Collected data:
=== Section Start ===
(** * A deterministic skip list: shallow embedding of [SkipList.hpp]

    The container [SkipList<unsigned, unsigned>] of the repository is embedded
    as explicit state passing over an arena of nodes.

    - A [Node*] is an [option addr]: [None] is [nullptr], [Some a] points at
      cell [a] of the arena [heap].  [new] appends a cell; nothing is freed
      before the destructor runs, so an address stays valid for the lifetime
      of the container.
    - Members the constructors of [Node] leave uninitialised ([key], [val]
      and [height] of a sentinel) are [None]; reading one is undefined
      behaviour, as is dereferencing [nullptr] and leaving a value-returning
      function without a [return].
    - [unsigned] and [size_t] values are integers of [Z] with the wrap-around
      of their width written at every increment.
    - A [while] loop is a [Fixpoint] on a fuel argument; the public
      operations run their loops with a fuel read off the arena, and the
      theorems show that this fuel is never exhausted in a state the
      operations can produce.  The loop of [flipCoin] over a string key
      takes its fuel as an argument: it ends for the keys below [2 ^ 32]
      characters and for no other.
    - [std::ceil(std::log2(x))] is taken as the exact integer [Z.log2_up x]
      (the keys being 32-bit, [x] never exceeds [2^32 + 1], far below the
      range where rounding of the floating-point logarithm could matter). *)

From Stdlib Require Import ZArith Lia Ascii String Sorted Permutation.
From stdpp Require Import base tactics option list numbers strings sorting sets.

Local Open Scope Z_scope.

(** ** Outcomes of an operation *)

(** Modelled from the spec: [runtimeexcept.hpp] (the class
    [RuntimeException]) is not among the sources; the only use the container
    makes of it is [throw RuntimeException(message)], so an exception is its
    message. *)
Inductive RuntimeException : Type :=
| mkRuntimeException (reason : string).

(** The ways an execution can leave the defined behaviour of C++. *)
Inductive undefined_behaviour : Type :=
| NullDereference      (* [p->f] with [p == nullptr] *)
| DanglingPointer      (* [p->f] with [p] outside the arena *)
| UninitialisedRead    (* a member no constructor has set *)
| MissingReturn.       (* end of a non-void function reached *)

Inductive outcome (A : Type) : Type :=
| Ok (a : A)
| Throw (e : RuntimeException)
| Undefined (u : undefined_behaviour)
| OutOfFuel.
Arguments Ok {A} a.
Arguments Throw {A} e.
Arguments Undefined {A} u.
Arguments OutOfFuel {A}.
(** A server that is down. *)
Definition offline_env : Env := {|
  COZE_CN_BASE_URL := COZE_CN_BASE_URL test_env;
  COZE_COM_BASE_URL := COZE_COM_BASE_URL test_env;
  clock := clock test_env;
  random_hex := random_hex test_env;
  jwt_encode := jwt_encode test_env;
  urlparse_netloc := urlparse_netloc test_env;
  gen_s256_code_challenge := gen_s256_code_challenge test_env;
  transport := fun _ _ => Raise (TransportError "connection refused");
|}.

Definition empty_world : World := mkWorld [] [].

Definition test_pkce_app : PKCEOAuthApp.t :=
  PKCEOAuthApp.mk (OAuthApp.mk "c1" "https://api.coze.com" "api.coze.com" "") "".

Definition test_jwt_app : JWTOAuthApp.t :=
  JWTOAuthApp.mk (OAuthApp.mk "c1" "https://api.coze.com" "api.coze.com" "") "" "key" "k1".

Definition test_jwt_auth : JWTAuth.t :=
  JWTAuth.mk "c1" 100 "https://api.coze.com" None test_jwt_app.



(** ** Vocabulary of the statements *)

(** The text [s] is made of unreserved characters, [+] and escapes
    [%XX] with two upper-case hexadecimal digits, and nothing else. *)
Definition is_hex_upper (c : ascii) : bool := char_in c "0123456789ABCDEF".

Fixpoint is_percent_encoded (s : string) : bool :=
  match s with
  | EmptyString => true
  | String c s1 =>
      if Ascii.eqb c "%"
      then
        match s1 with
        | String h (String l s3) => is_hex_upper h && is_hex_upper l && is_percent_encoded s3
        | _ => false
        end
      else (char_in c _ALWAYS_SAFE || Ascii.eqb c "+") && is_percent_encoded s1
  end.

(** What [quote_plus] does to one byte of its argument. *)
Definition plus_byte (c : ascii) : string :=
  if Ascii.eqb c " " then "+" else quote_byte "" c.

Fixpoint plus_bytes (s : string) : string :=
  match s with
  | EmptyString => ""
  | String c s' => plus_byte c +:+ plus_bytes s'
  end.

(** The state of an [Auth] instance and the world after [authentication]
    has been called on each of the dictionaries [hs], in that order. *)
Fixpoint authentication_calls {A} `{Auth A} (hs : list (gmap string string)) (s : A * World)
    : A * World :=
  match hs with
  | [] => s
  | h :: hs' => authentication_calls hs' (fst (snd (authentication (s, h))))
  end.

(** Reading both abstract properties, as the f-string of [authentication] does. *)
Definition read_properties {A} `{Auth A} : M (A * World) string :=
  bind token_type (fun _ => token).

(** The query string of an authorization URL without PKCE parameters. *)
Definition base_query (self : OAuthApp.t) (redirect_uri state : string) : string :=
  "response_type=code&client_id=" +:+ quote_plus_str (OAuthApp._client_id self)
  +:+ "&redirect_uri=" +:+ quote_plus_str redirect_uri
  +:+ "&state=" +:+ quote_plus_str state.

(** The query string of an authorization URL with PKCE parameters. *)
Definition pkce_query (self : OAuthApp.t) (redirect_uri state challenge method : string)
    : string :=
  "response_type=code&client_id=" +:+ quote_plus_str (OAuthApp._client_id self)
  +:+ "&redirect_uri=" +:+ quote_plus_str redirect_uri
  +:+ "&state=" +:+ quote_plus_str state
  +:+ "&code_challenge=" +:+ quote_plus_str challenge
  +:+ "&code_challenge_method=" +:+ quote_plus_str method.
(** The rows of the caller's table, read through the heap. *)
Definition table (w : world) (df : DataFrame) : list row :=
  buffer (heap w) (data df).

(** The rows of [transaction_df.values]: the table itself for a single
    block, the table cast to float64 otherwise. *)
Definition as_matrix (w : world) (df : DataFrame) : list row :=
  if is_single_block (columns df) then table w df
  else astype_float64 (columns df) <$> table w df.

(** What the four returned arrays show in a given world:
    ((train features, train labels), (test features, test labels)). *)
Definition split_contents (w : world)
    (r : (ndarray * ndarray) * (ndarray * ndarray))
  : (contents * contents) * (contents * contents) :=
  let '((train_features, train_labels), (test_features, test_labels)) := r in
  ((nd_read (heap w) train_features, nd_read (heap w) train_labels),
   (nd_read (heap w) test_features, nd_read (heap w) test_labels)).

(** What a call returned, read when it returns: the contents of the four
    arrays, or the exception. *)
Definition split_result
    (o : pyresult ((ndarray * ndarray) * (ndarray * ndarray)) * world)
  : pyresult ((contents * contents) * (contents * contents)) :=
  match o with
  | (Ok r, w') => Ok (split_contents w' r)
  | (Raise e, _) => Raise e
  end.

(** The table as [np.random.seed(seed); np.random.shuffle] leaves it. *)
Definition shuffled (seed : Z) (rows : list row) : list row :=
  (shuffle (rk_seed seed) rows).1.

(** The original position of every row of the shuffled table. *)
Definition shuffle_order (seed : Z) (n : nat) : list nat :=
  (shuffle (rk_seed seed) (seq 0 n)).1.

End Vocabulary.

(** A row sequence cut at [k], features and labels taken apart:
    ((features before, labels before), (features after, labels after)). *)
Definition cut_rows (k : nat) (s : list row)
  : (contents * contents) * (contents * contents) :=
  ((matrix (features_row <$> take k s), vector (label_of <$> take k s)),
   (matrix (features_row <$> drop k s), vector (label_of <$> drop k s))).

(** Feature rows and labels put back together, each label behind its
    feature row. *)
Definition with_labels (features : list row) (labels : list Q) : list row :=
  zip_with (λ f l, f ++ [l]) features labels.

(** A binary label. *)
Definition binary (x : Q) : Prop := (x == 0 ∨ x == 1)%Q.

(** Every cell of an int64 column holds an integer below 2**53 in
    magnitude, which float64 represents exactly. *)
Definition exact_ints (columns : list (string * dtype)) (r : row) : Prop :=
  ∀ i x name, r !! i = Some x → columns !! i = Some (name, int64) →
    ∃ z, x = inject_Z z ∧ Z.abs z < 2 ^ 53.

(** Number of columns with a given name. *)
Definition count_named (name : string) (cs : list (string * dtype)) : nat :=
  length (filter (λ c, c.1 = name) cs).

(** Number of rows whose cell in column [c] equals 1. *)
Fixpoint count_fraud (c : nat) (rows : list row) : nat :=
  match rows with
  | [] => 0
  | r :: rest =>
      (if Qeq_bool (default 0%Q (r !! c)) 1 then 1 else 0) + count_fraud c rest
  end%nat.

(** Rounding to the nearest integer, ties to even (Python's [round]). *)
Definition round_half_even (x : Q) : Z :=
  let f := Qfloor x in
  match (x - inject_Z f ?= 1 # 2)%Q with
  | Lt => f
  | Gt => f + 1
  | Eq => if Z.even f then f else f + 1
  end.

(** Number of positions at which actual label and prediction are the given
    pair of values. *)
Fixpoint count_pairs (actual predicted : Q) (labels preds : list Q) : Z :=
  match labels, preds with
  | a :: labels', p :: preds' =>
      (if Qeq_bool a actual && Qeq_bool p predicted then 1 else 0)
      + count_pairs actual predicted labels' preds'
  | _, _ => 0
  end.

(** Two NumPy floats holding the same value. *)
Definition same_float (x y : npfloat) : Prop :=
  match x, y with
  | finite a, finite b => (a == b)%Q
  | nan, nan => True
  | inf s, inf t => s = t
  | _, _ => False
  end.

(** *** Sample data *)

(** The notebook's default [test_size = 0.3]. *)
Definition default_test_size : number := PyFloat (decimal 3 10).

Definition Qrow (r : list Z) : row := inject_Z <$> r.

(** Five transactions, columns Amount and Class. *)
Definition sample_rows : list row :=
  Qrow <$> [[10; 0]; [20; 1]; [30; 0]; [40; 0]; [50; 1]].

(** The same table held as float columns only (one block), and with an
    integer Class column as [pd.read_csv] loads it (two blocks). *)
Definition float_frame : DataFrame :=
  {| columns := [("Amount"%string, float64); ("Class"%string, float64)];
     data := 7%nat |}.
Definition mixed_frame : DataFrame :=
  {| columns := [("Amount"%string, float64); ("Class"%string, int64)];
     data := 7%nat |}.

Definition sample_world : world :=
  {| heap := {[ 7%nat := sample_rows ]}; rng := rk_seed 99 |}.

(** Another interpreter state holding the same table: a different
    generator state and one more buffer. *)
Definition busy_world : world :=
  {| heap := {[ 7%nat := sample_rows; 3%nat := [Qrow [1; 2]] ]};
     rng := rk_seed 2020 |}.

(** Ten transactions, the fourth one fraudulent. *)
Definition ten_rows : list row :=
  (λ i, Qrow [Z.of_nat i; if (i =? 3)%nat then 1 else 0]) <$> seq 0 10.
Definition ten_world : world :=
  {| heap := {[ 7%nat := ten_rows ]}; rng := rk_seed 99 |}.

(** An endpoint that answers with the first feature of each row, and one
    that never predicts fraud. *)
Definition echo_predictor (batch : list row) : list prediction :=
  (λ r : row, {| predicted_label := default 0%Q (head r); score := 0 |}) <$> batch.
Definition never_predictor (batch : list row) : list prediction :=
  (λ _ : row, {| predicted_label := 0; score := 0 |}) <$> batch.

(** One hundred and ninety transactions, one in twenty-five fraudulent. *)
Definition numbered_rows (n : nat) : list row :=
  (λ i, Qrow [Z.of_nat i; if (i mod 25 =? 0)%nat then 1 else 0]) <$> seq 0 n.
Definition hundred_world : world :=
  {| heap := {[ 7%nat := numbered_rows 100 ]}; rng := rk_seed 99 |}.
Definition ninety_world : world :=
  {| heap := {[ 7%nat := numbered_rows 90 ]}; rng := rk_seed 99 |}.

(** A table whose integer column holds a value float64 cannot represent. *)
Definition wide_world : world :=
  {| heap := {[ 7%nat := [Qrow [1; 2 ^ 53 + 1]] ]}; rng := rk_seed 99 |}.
=== Section End ===
What the task asks:
Begin at the first line of the records above and restate each line word for word, stopping after the line with "operations can produce.".

Worked solution:
(** * A deterministic skip list: shallow embedding of [SkipList.hpp]

    The container [SkipList<unsigned, unsigned>] of the repository is embedded
    as explicit state passing over an arena of nodes.

    - A [Node*] is an [option addr]: [None] is [nullptr], [Some a] points at
      cell [a] of the arena [heap].  [new] appends a cell; nothing is freed
      before the destructor runs, so an address stays valid for the lifetime
      of the container.
    - Members the constructors of [Node] leave uninitialised ([key], [val]
      and [height] of a sentinel) are [None]; reading one is undefined
      behaviour, as is dereferencing [nullptr] and leaving a value-returning
      function without a [return].
    - [unsigned] and [size_t] values are integers of [Z] with the wrap-around
      of their width written at every increment.
    - A [while] loop is a [Fixpoint] on a fuel argument; the public
      operations run their loops with a fuel read off the arena, and the
      theorems show that this fuel is never exhausted in a state the
      operations can produce.  The loop of [flipCoin] over a string key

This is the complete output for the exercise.